While you’re innocently checking your email at Starbucks, someone could be stealing the password to your email account with a wifi sniffer. David Hall, Consumer Product Marketing Manager, Symantec Asia Pacific, explained and demonstrated how our identity and personal information could be stolen in just four minutes online. Shocking.
David went on to tell us about phishing – the 419 scam and the Nigerian Prince scam, fake codecs, keygens, malvertisements, those horrible horrible pop up windows telling us our computer may be infected, better click on the button and run a scan now (which starts installing a virus instead of scanning for one now). I”ve learned to recognize most of them but what I haven’t seen before was SEO poison.
Within two hours after the Haiti earthquake, the digital terrorists have embedded viruses into pages that are SEO optimized to appear on the first page of your search. Norton found 19 out of 20 sites to be poisoned (that’s almost the entire first page of your search result) and David showed us a video from their lab tracking poisoned links on search pages after the Haiti earthquake, Tiger Woods scandal and a few other newsy events. Two to four hours is how fast these cyber criminals take to hit search pages to get their victim’s personal information. Thankfully, Norton has a free service online to help you check if a site is safe by copying and pasting that URL into Norton Safe Web to verify http://safeweb.norton.com.
Why are they after our info? Information is money. Credit card details are worth $0.90 each and email information is worth $10 each. Or you can be the guy that writes the program that pops up the evil window. He makes US$19K a week, more than the President of the United States.
So change your email password now and make sure to change it frequently. You know the drill, at least 6 characters long, one capital letter, one number and one symbol. Then you wonder, how the hell am I going to remember all the new passwords every time? Never mind, got an app for that. But how to come up with all these passwords? I too struggle with what password to use every time I had to change my password. David gave an example of how he comes up with them. He picks a song then uses the first word on the first line of that song as a password, the next time he changes it, he’ll go to the first word on the second line and so on. You can pick a poem too if you like.
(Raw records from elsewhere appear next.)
(** ** The parser: further properties *)

Lemma subseq_refl (s : str) : subseq s s.
Proof. induction s; constructor; auto. Qed.

Lemma subseq_trans (a b c : str) : subseq a b -> subseq b c -> subseq a c.
Proof.
  intros Hab Hbc. revert a Hab.
  induction Hbc as [|x b c _ IH|x b c _ IH]; intros a Hab.
  - exact Hab.
  - inversion Hab; subst; constructor; auto.
  - constructor. auto.
Qed.

Lemma subseq_app_l (x s : str) : subseq s (x ++ s).
Proof. induction x; [apply subseq_refl|now constructor]. Qed.

Lemma subseq_app_r (s y : str) : subseq s (s ++ y).
Proof.
  induction s as [|c s IH]; [|now constructor].
  induction y; constructor; auto.
Qed.

Lemma subseq_length (a b : str) : subseq a b -> length a <= length b.
Proof. induction 1; cbn [length]; lia. Qed.

Lemma subseq_strip (s : str) : subseq (strip s) s.
Proof.
  destruct (lstrip_suffix s) as [x Ex].
  destruct (rstrip_prefix (lstrip s)) as [y Ey].
  apply subseq_trans with (b := lstrip s).
  - unfold strip. rewrite Ey at 2. apply subseq_app_r.
  - rewrite Ex at 2. apply subseq_app_l.
Qed.

(** Whatever the pattern, the scan of [re.sub] and [str.replace] only
    leaves characters out. *)
Lemma subseq_sub_from (m : matcher) (s : str) :
  forall k p, subseq (sub_from m k p s) s.
Proof.
  induction s as [|c s IH]; intros k p; [constructor|].
  cbn [sub_from]. destruct k as [|k]; [|constructor; apply IH].
  destruct (m p (c :: s)) as [[|j]|]; constructor; apply IH.
Qed.

Lemma parse_dates_subseq (text : str) (pats : list (regex * date_func)) :
  forall r0 r, parse_dates pats text r0 = Ok r ->
  subseq (title r0) text -> subseq (title r) text.
Proof.
  induction pats as [|[pattern f] rest IH]; intros r0 r; cbn [parse_dates].
  - now intros [= <-].
  - destruct (re_search true pattern text) as [m|]; [|apply IH].
    unfold callable. destruct (call0 f) as [d|e]; cbn [bind try_except];
      [|apply IH].
    intros [= <-] _. cbn [title set_title].
    eapply subseq_trans; [apply subseq_strip|apply subseq_sub_from].
Qed.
We had an interesting time talking with David and I’ll just sum it up:
- Most of the world’s viruses comes from the US followed by East Europe. Haha and we thought it was China (death penalty there perhaps).
- Most popular platform – Windows (no surprize there), second is Apple (whose owners don’t believe there are Apple viruses at all) and third is linux (whose owners are aware of viruses but don’t believe it’ll hit them at all).
- Viruses hitting mobile devices – Symbian (Nokia) is the most popular platform. Wait, there are mobile viruses? Apparently so. There is one that clearly invades someone’s privacy and it is marketed as an app called “Cheating Spouse”. If you have this installed into someone’s phone, you can see what number the phone has called even after the number is cleared by the owner, etc.
- Viruses can also be stuffed into USBs that you buy from the shop. So scan every storage devices from now on.
Finally, we got down to Norton Antivirus. First, my personal experience. I’ve used Norton a long long time ago and stopped because it got so heavy. When it was scanning, everything just slows down to a halt. AVG was new and I switched to AVG and it also became sluggish after awhile. I moved on to Kaspersky then McAfee then Avast.
What’s with all these antivirus software starting out great then slowly suck the juice out of your processor as time goes on? I’ve learned never to buy an antivirus license for more than a year because the virus definition piles up and slows everything down.
Now why would I want to get back to Norton? I guess Symantec read my mind because here comes the benchmark reports from Dennis Technology Labs placing Norton 360 version 4.0 at the top first or second place in the fastest loading time, scanning speed and accuracy rate. They are managing virus definition files better and Norton 360 launched in September 2009 includes a reputation-based technology that crowd source from millions of users in their community to fight web-based threats.
Anyways I have been testing out Norton 360 version 4.0 antivirus for a week now and it is working very well. The UI has improved a lot from what I remember and I like how Safe Web is built in to show me what links on a search page is safe to click on. It also comes with performance improvement features such as PC Tuneup to diagnose, cleanup and optimize the PC. I ran all these first before doing a deep file scan. I have to say it’s fast, really fast. The new Norton Antivirus is worth a try if you’re not using it already. Let’s hope the performance lasts.
Where to get it:
Norton 360 v 4.0 has just been released in stores across Malaysia. You can also get it online at symantec.com. It supports Windows XP, Vista and Windows 7. Suggested retail price is RM229 for the standard edition for three PC license and RM119 for one PC license. It also comes with 2GB of online storage space. These are for one year only. The premium edition is RM279 and comes with 25GB of online storage. (Cloud storage is becoming a popular bundling feature, it’s just like PA insurance hey). If you just want to try before you buy, Symantec online lets you try Norton’s full standard version free for one month.